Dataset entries

::::

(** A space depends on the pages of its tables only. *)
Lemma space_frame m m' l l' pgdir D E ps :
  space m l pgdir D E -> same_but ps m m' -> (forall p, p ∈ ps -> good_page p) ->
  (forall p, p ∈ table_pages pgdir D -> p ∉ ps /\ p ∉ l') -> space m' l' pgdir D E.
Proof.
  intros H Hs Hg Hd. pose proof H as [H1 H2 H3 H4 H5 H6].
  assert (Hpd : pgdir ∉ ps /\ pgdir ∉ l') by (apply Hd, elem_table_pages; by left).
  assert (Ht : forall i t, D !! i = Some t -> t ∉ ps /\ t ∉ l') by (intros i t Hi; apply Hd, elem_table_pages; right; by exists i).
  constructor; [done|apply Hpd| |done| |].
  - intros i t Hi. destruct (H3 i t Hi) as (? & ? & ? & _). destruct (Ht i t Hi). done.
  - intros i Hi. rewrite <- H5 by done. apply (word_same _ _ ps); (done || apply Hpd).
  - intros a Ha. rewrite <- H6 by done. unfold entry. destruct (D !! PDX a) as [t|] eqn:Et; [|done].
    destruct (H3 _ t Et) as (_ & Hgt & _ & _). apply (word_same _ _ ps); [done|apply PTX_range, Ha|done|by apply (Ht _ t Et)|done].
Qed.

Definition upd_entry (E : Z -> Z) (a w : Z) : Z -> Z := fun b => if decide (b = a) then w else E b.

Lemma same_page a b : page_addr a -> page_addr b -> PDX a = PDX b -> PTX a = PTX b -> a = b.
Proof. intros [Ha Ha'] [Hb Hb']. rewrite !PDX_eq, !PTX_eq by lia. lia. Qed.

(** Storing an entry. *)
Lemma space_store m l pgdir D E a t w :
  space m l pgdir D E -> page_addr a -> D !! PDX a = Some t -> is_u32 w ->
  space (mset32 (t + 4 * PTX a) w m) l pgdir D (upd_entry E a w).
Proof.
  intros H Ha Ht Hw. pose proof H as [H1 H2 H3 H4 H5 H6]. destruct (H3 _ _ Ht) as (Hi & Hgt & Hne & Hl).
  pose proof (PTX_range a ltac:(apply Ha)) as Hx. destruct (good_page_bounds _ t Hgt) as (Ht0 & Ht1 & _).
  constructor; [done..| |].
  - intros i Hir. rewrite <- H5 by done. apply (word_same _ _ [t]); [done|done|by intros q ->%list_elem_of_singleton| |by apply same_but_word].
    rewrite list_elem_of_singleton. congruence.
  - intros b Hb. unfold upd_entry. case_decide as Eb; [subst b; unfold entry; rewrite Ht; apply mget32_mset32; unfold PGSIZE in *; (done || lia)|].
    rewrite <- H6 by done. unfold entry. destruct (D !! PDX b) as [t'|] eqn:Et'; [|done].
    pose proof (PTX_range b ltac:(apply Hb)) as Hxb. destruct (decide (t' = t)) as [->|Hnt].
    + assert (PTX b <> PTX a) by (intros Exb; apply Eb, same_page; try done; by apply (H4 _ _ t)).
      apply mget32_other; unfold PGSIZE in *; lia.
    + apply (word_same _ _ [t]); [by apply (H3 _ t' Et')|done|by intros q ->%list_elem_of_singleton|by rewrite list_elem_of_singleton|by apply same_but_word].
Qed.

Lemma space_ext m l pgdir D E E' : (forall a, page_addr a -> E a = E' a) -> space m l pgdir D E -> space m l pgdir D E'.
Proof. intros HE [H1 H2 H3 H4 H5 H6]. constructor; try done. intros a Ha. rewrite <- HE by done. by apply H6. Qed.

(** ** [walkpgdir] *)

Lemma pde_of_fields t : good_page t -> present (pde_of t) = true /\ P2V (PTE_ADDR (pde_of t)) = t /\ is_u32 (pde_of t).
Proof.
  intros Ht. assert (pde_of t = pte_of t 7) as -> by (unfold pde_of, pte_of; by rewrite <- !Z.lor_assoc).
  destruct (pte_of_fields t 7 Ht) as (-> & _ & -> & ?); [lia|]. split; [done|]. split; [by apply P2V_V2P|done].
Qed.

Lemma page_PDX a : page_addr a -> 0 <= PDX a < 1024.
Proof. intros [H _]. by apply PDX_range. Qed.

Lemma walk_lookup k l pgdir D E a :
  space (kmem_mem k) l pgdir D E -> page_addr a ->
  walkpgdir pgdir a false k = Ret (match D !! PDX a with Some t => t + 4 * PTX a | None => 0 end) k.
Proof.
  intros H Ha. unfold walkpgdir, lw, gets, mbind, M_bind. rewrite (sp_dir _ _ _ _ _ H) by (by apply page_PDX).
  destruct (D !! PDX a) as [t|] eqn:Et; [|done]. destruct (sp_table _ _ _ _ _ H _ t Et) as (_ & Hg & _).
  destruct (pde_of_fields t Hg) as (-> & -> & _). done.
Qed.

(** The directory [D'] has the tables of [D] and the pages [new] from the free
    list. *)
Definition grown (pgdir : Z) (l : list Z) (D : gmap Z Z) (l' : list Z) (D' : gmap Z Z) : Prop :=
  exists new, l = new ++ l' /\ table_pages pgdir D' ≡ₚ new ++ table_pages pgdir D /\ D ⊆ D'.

::::

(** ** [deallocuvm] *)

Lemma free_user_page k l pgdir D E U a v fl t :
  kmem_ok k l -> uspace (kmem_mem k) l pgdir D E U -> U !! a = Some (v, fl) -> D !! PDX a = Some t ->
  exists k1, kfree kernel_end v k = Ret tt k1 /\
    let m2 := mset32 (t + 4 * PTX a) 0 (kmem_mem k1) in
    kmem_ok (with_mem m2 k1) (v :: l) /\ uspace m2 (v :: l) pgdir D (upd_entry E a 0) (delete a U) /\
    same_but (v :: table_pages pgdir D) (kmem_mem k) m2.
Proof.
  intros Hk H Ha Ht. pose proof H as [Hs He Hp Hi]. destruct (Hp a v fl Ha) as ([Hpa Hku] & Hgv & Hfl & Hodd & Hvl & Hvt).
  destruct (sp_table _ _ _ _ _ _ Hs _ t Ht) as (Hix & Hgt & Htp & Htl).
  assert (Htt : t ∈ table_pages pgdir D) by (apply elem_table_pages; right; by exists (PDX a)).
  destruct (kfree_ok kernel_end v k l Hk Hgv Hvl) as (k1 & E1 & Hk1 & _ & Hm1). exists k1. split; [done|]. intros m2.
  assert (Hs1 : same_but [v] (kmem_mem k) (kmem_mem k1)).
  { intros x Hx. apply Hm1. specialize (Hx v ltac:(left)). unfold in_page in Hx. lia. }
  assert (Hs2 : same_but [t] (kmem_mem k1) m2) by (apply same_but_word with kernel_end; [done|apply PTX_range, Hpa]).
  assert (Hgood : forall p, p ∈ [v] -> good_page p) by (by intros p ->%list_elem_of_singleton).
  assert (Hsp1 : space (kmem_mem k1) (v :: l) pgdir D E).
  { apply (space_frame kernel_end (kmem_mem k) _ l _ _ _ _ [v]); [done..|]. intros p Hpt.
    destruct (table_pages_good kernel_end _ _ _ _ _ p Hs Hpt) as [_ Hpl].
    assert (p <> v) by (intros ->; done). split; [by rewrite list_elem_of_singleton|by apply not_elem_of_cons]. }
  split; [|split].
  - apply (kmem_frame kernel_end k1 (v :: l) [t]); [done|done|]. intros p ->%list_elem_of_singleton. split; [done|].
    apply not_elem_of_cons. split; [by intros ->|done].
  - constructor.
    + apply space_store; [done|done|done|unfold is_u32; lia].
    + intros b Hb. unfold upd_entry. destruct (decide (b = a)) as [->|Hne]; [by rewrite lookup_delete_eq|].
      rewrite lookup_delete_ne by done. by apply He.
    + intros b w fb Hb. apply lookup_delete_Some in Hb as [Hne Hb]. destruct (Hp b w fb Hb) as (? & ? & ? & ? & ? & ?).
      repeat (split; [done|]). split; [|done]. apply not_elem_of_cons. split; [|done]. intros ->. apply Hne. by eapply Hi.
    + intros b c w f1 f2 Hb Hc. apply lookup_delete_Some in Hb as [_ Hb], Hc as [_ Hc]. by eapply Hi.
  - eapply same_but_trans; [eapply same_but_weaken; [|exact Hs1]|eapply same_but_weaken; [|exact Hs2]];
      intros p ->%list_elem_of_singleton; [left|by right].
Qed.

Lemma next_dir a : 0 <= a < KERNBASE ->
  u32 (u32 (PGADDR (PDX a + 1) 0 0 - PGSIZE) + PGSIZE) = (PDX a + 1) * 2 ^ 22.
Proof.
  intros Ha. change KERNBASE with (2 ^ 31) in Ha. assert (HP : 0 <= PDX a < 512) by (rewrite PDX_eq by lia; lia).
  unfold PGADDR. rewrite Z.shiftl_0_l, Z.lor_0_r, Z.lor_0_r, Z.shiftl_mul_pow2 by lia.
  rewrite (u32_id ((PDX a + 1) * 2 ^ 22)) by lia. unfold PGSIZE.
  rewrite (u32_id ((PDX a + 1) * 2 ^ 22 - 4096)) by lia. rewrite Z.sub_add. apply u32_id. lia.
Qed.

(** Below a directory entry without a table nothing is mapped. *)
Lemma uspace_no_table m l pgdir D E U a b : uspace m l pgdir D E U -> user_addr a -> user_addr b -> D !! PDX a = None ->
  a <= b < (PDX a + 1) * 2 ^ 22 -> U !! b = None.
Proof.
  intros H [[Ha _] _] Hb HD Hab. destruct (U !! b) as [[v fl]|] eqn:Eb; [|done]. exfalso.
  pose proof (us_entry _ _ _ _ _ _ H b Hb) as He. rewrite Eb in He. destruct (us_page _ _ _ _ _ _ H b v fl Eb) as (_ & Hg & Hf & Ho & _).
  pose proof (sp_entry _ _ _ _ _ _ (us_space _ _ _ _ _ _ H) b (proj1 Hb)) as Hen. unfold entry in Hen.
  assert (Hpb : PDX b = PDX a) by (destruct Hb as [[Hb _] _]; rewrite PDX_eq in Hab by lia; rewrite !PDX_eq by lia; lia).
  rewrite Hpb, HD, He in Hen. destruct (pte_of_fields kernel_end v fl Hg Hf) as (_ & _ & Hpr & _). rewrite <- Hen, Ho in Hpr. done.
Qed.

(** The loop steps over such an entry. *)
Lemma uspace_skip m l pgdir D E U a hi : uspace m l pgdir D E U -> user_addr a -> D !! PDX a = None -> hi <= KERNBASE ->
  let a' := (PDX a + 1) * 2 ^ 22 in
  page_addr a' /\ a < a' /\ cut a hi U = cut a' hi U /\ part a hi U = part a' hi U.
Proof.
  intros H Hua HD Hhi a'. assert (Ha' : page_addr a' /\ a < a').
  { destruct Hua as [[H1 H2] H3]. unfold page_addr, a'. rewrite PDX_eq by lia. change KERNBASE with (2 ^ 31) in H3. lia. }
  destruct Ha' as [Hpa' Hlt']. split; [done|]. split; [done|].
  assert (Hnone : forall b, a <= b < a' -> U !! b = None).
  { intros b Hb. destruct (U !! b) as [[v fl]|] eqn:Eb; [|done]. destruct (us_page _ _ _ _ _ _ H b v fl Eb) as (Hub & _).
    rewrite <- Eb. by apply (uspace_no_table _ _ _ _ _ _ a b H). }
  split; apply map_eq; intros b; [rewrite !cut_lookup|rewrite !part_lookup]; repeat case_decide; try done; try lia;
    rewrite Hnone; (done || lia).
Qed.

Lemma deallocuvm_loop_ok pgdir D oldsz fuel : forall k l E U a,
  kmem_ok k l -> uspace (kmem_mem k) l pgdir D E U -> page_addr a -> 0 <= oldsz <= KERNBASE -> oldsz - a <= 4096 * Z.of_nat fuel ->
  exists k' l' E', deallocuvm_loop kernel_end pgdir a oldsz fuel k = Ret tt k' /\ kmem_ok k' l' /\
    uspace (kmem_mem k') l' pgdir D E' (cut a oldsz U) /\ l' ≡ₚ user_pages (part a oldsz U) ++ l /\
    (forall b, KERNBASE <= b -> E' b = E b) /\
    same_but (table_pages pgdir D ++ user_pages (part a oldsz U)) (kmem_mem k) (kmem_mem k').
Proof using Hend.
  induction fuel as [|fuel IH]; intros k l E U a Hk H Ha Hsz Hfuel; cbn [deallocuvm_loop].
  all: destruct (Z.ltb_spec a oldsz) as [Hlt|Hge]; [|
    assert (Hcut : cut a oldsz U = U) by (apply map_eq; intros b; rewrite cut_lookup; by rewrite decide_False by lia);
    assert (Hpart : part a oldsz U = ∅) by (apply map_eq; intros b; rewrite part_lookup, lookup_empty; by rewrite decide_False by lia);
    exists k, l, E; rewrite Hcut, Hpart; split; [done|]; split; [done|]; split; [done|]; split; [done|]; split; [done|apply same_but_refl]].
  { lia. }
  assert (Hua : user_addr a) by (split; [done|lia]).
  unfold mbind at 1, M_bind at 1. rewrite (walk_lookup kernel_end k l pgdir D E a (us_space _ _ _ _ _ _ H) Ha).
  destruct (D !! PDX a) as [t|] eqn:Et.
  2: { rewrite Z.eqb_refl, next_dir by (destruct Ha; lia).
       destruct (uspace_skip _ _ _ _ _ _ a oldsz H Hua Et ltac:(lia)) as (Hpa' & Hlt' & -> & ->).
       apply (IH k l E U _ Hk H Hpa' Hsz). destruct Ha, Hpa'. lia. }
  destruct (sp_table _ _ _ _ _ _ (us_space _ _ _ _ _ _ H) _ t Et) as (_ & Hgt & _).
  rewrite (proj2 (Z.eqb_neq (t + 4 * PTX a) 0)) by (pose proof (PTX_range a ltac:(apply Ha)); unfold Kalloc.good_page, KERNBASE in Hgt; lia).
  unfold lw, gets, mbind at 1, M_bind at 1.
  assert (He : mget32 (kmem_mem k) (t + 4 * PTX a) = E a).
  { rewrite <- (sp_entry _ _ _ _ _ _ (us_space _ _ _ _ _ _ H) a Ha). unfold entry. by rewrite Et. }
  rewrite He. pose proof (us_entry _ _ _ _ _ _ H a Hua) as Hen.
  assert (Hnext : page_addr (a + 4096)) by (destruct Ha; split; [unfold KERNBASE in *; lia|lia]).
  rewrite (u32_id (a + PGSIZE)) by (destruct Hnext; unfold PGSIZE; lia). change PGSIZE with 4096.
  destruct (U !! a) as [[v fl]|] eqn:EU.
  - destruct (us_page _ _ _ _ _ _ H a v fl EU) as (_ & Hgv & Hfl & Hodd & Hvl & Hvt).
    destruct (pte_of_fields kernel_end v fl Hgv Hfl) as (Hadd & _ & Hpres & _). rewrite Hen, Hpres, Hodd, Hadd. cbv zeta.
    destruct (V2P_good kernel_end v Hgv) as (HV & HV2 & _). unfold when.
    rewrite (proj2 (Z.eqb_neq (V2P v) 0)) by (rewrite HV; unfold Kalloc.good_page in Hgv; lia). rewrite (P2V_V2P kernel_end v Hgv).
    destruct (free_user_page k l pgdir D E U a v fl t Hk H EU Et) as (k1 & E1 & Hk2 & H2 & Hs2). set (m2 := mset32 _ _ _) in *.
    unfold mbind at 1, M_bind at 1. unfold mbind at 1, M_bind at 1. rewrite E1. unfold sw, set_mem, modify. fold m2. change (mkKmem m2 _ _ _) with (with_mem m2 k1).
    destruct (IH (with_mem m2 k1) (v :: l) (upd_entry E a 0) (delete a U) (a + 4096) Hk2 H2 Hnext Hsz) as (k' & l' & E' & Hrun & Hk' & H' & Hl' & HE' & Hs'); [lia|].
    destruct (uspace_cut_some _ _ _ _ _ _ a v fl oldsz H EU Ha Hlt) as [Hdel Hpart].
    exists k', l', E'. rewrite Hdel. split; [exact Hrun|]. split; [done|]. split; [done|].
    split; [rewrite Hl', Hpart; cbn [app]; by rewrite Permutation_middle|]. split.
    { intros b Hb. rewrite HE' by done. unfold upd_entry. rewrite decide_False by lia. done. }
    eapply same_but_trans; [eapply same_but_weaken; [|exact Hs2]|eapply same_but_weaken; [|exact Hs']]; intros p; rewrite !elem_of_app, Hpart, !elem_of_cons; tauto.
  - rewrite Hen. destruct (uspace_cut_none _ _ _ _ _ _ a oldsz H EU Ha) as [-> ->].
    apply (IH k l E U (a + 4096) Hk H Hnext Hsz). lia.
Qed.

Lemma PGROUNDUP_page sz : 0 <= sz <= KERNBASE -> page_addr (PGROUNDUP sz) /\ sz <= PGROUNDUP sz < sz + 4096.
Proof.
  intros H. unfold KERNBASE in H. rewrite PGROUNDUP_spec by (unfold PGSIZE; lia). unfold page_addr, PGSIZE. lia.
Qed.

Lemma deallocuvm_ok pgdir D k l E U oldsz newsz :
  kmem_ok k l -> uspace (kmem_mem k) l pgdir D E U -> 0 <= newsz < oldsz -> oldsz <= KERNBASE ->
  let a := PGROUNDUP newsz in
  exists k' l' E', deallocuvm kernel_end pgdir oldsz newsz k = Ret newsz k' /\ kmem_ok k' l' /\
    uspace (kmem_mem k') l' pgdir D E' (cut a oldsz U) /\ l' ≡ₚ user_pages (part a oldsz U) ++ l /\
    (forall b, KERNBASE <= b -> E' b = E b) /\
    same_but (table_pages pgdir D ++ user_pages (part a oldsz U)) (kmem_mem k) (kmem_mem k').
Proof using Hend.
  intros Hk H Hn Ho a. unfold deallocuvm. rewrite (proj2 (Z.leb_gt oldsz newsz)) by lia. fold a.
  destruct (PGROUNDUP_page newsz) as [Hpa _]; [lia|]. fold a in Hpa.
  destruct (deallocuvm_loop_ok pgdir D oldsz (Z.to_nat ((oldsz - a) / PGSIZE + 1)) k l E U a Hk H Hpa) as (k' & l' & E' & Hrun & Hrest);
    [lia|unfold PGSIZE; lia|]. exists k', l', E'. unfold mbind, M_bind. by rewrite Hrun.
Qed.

::::

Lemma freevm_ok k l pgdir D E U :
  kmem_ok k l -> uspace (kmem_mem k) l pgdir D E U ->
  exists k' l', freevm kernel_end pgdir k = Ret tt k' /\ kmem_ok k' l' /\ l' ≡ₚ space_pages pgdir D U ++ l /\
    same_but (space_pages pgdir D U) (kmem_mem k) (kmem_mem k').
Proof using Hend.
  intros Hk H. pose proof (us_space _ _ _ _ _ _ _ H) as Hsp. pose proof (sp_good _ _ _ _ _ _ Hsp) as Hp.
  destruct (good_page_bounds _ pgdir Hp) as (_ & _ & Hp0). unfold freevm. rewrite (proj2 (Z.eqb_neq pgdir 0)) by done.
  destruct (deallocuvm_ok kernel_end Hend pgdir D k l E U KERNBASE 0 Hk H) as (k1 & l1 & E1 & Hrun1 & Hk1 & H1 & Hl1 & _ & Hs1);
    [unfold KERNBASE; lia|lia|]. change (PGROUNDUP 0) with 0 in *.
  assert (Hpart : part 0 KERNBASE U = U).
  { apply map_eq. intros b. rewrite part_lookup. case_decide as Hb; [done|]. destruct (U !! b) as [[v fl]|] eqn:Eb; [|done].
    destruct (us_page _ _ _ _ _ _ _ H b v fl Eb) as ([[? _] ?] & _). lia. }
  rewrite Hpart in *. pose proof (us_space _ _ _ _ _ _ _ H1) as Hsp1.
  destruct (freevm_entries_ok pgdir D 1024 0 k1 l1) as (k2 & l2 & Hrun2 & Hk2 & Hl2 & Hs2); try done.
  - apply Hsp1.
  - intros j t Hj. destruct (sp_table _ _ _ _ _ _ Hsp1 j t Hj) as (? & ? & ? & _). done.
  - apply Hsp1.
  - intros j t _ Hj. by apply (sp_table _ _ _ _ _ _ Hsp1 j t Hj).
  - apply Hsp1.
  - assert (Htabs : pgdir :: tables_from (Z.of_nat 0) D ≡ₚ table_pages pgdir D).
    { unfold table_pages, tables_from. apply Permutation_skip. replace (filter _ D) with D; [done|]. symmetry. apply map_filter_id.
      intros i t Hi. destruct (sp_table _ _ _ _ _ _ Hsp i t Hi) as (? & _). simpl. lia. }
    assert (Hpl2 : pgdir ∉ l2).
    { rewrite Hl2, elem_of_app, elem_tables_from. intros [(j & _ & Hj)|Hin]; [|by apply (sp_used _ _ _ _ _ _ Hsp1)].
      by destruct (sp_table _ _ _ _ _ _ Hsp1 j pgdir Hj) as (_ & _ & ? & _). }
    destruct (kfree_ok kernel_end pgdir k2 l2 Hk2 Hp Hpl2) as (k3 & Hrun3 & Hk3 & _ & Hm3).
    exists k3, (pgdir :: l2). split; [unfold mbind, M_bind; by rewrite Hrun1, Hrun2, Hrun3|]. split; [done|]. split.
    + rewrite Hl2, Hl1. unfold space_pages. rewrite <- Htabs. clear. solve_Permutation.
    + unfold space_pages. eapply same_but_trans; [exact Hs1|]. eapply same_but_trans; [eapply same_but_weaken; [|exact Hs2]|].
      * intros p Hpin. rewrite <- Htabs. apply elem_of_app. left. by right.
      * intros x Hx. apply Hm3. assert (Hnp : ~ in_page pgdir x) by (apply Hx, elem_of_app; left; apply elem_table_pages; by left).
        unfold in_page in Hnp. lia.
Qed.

::::

> _Task objective_
All lines above between those holding "destruct (D !! PDX a) as [t|] eqn:Et." and "apply (IH k l E U _", inclusive, must be set down unchanged, and no other line may be included.

> _Response area_
  destruct (D !! PDX a) as [t|] eqn:Et.
  2: { rewrite Z.eqb_refl, next_dir by (destruct Ha; lia).
       destruct (uspace_skip _ _ _ _ _ _ a oldsz H Hua Et ltac:(lia)) as (Hpa' & Hlt' & -> & ->).
       apply (IH k l E U _ Hk H Hpa' Hsz). destruct Ha, Hpa'. lia. }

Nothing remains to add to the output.